初めての方は、こちらをお読み下さい。
「さーて、どれにすっかな~」
「・・・・」
商店街の洒落たアクセサリーショップに、野郎二人で来るってどうなんだろうか?周りを見渡さば、カップルで来ているのが多数・・・後は女子一人とか二人組。俺達完全に浮いている気がする。
「~♪」
そんな事は全く気に留めていない親友は、鼻歌交じりに姉に渡すプレゼントを物色していた。彼女いない歴=年の数の俺には関係ないか・・・。そう思えば、最初に恋らしい恋なんてものをしたのは、十数年前だったような気がする。マセガキと言われてしまえばそうなんだけど・・・。彼女は今元気だろうか?城にいた貴族の子だったような気がしている。父さんの仕事の関係上、よく嵐と共に連れて行ってもらっていた。彼女と会ったのも、それで三人で遊んだのもそれが始まりだ。小学校が始まってしまって、もうそれ以来。最後の日には会う約束もした。でも。
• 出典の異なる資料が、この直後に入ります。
Definition slot_of (f : stage) : cslot :=
  match f with
  | FFree => CSlot true None None
  | FTaken _ | FEmpty _ => CSlot false None None
  | FHalf _ b => CSlot false (Some b) None
  | FFull _ b c | FGone _ b c => CSlot false (Some b) (Some c)
  | FNulled _ c | FLast _ c => CSlot false None (Some c)
  end.

Definition blocks_of (f : stage) : list nat :=
  match f with
  | FHalf _ b => [b] | FFull _ b c => [b; c] | FGone _ _ c | FNulled _ c => [c]
  | _ => []
  end.

Definition stage_owner (f : stage) : option nat :=
  match f with
  | FFree => None
  | FTaken w | FHalf w _ | FFull w _ _ | FGone w _ _ | FNulled w _ | FLast w _ | FEmpty w => Some w
  end.

(** The slot a worker is at. *)
Definition at_slot (q : wpc) : option nat :=
  match q with
  | PTake i | PRbuf i | PWbuf i | PUnlock (Some i) | PRegister i | PEvent i | PServe i | PTest i | PDel i
  | PFreeR i | PNullR i | PFreeW i | PNullW i | PMark i => Some i
  | _ => None
  end.

(** What worker [w] at [q] needs of the stage and the registration of that slot. *)
Definition stage_fits (w : nat) (q : wpc) (f : stage) (e : option nat) : Prop :=
  match q with
  | PTake _ => f = FFree
  | PRbuf _ => f = FTaken w
  | PWbuf _ => exists b, f = FHalf w b
  | PUnlock (Some _) | PRegister _ | PFreeR _ => (exists b c, f = FFull w b c) /\ e = None
  | PEvent _ | PServe _ | PTest _ | PDel _ => (exists b c, f = FFull w b c) /\ e = Some w
  | PNullR _ => exists b c, f = FGone w b c
  | PFreeW _ => exists c, f = FNulled w c
  | PNullW _ => exists c, f = FLast w c
  | PMark _ => f = FEmpty w
  | _ => True
  end.

Definition has_lock (q : wpc) : bool :=
  match q with PScan _ | PTake _ | PRbuf _ | PWbuf _ | PUnlock _ => true | _ => false end.

(** The live blocks are those of the slots, each once. *)
Definition blocks_good (p : pool) (ph : list stage) : Prop :=
  let l := concat (blocks_of <$> ph) in
  NoDup l /\ (forall b, b ∈ p_live p <-> b ∈ l) /\ (forall b, b ∈ l -> (b < p_next p)%nat).

Record pool_good (p : pool) (ws : list wpc) (ph : list stage) : Prop := {
  pg_slots : p_slots p = slot_of <$> ph;
  pg_blocks : blocks_good p ph;
  pg_legal : forall w q, ws !! w = Some q -> q <> PBad;
  pg_lock : forall w q, ws !! w = Some q -> has_lock q = true <-> p_lock p = Some w;
  pg_fits : forall w q i, ws !! w = Some q -> at_slot q = Some i -> exists f, ph !! i = Some f /\ stage_fits w q f (p_epoll p !! i);
  pg_epoll : forall i w, p_epoll p !! i = Some w -> exists b c, ph !! i = Some (FFull w b c);
  pg_owned : forall i f w, ph !! i = Some f -> stage_owner f = Some w ->
    p_epoll p !! i = Some w \/ exists q, ws !! w = Some q /\ at_slot q = Some i;
}.

Lemma pool_start_good m n : pool_good (pool_start m n).1 (pool_start m n).2 (replicate m FFree).
Proof.
  assert (Hq : forall w q, replicate n PIdle !! w = Some q -> q = PIdle) by (intros w q E; by apply lookup_replicate in E as [-> _]).
  split; cbn.
  - by rewrite fmap_replicate.
  - unfold blocks_good. rewrite fmap_replicate. cbn. replace (concat (replicate m [])) with (@nil nat); [|by induction m].
    split; [constructor|]. split; [set_solver|]. set_solver.
  - intros w q E. by rewrite (Hq _ _ E).
  - intros w q E. by rewrite (Hq _ _ E).
  - intros w q i E. by rewrite (Hq _ _ E).
  - done.
  - intros i f w E. by apply lookup_replicate in E as [-> _].
Qed.

Lemma ws_cases {A} (ws : list A) w q' v q : <[w := q']> ws !! v = Some q -> (v = w /\ q = q') \/ (v <> w /\ ws !! v = Some q).
Proof. intros [(-> & -> & _) | [? ?]]%list_lookup_insert_Some; [left | right]; done. Qed.

Lemma stage_fits_owner w q f e i : at_slot q = Some i -> stage_fits w q f e -> stage_owner f = Some w \/ f = FFree /\ has_lock q = true.
Proof. destruct q as [| | | | | |[]| | | | | | | | | | | |]; cbn; intros Hi Hf; try done; naive_solver. Qed.

(** A step that changes no slot. *)
Lemma pool_move p ws ph w q p' q' : pool_good p ws ph -> ws !! w = Some q ->
  p_slots p' = p_slots p -> p_live p' = p_live p -> p_next p' = p_next p -> p_epoll p' = p_epoll p -> q' <> PBad ->
  (p_lock p' = p_lock p /\ has_lock q' = has_lock q \/
   p_lock p = None /\ p_lock p' = Some w /\ has_lock q' = true \/
   p_lock p = Some w /\ p_lock p' = None /\ has_lock q' = false) ->
  (forall i, at_slot q' = Some i -> exists f, ph !! i = Some f /\ stage_fits w q' f (p_epoll p !! i)) ->
  (forall i, at_slot q = Some i -> at_slot q' = Some i \/ p_epoll p !! i = Some w \/ ph !! i = Some FFree) ->
  pool_good p' (<[w := q']> ws) ph.
Proof.
  intros [Hs Hb Hl Hk Hf He Ho] Hw Es Elive En Ee Hq Hlk Hfit Hrel. assert (Hlen := lookup_lt_Some _ _ _ Hw).
  split; rewrite ?Es, ?Ee; auto.
  - unfold blocks_good in *. by rewrite Elive, En.
  - intros v x [[-> ->]|[Hv Hx]]%ws_cases; eauto.
  - intros v x [[-> ->]|[Hv Hx]]%ws_cases.
    + destruct Hlk as [[-> ->]|[(_ & -> & ->)|(_ & -> & ->)]]; [eauto|done|done].
    + rewrite (Hk _ _ Hx). destruct Hlk as [[-> _]|[(-> & -> & _)|(-> & -> & _)]]; split; intros; congruence.
  - intros v x i [[-> ->]|[Hv Hx]]%ws_cases; eauto.
  - intros i f v Hi Hfo. destruct (Ho _ _ _ Hi Hfo) as [|(x & Hx & Hxi)]; [by left|]. destruct (decide (w = v)) as [<-|Hn].
    + rewrite Hw in Hx. injection Hx as <-. destruct (Hrel _ Hxi) as [Hq'|[|Hfree]]; [|by left|rewrite Hi in Hfree; by injection Hfree as ->].
      right. exists q'. by rewrite list_lookup_insert_eq.
    + right. exists x. by rewrite list_lookup_insert_ne.
Qed.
「まぁ・・・高根の花だったし、もう俺の事なんて忘れてるんだろうなぁ」
貴族の娘さんなんて、一般市民の俺じゃ・・・・全く手が届かない。凄く可愛い子だったから、もしかしたらもう婚約者とかがいるんだろう。それの方が可能性がある。いない方がおかしいと思った。
「はぁ・・・・」
「なぁ、何溜め息吐いてんの?」
溜め息を吐いた俺に、買い物が終わったのか、綺麗にラッピングされた袋を片手に嵐がやってくる。
「何でもない。」
「そうか?なら、買い終わったから、ゲーセンかなんかで遊んでからかえ・・・」
と嵐がにこやかに笑ったのも束の間だった。
―ギシャアアアア!!―
「!?」
そう遠くない距離から聞こえる魔物の咆哮。街は通常だと魔物除けの結界が張り巡らされていて、魔物の類は滅多に入ってくる事はない。が、時々、強力な結界を突き破って入ってくる魔物がいる事はいる。
「・・・どうする」
「とりあえず、 《ボランティア》は昔っからしてるんだし、大丈夫じゃね?つか、聞く必要あるか?」
「そうだな・・・分かってるよな?嵐」
「へいへい・・・魔物が街に入ってくるなんて久々だからなぁ。まぁ、力まず行きますか♪」
その言葉を合図に、俺達は広場へと駆け出した。
三話、三話!!面白くなくてすみません!!どうしよ・・・・上げ続けて良いものか。